§ Task prompt: Repeat precisely the span of lines below that opens with the line containing "rejects, and every" and closes with the line containing "Module JsString.", both included.

Collected data entries:
(** * A Redis storage back end for configurable-http-proxy

    A shallow embedding of [src/lib/cluster.js] and [src/lib/index.js]:
    the cluster connection-string parser, the path helpers and the route
    store (get / add / remove / update / getAll / getTarget / clear) of
    [ConfigurableProxyRedisStorage].  The Redis server is a finite map from
    keys to hashes, a promise is a computation on it that resolves or
    rejects, and every round trip is recorded in a log. *)

From Stdlib Require Import ZArith Ascii String.
From stdpp Require Import base option list strings pretty gmap.

Local Open Scope Z_scope.

(** ** JavaScript strings

    The [String.prototype] methods the sources call, on 8-bit strings.
    Receivers come first, as in [s.split(sep)]. *)
Module JsString.

(** [s.startsWith(pre)] *)
Definition startsWith (s pre : string) : bool := String.prefix pre s.

(** [s.includes(sub)]: [sub] occurs somewhere in [s]. *)
Fixpoint includes (s sub : string) : bool :=
  String.prefix sub s ||
  match s with
  | EmptyString => false
  | String _ t => includes t sub
  end.

(** [s.substring(1)] *)
Definition substring1 (s : string) : string :=
  match s with
  | EmptyString => EmptyString
  | String _ t => t
  end.

(** The pieces of [s] between the occurrences of [sep], scanning from the
    left; [skip] counts the characters of a separator still to be passed
    over.  The piece being read is the head of the result. *)
Fixpoint split_from (sep : string) (skip : nat) (s : string) : list string :=
  match s with
  | EmptyString => [EmptyString]
  | String c t =>
      match skip with
      | S k => split_from sep k t
      | O =>
          if String.prefix sep s
          then EmptyString :: split_from sep (String.length sep - 1) t
          else match split_from sep 0 t with
               | piece :: pieces => String c piece :: pieces
               | [] => [String c EmptyString]
               end
      end
  end.

(** [s.split(sep)] for a non-empty separator [sep]. *)
Definition split (s sep : string) : list string := split_from sep 0 s.

(** [arr.join(sep)] on an array of strings. *)
Definition join (arr : list string) (sep : string) : string :=
  String.concat sep arr.

(** The value of a string of decimal digits, most significant first. *)
Fixpoint digits_value (acc : Z) (s : string) : option Z :=
  match s with
  | EmptyString => Some acc
  | String c t =>
      match Ascii.is_nat c with
      | Some d => digits_value (10 * acc + Z.of_nat d) t
      | None => None
      end
  end.

(** The result of [Number(s)], a double.  A string of decimal digits whose
    value is at most [Number.MAX_SAFE_INTEGER], 2^53 - 1, converts to that
    value (the empty string to 0): a double holds every such integer
    exactly.  Any other string is kept as
    [OtherNumber s] and not evaluated here: JavaScript rounds a longer
    string of digits to the nearest double, gives a number for the other
    literal forms (sign, fraction, exponent, radix prefix, surrounding
    blanks) and NaN for the rest. *)
Inductive number :=
  | Int (n : Z)
  | OtherNumber (source : string).

(** [Number.MAX_SAFE_INTEGER] *)
Definition MAX_SAFE_INTEGER : Z := 2 ^ 53 - 1.

Definition Number (s : string) : number :=
  match digits_value 0 s with
  | Some n => if n <=? MAX_SAFE_INTEGER then Int n else OtherNumber s
  | None => OtherNumber s
  end.

End JsString.

(** ** Exceptions

    A JavaScript computation returns a value or throws.  [Error msg] is a
    plain [new Error(msg)]; the other two are the built-in error classes the
    sources can run into. *)
Inductive js_error :=
  | TypeError
  | SyntaxError
  | Error (msg : string).

Inductive result (A : Type) :=
  | Ok (a : A)
  | Throw (e : js_error).
Arguments Ok {A} a.
Arguments Throw {A} e.

#[export] Instance result_ret : MRet result := @Ok.
#[export] Instance result_bind : MBind result := λ A B f r,
  match r with
  | Ok a => f a
  | Throw e => Throw e
  end.
#[export] Instance result_fmap : FMap result := λ A B f r,
  match r with
  | Ok a => Ok (f a)
  | Throw e => Throw e
  end.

§ Problem solution:
    rejects, and every round trip is recorded in a log. *)

From Stdlib Require Import ZArith Ascii String.
From stdpp Require Import base option list strings pretty gmap.

Local Open Scope Z_scope.

(** ** JavaScript strings

    The [String.prototype] methods the sources call, on 8-bit strings.
    Receivers come first, as in [s.split(sep)]. *)
Module JsString.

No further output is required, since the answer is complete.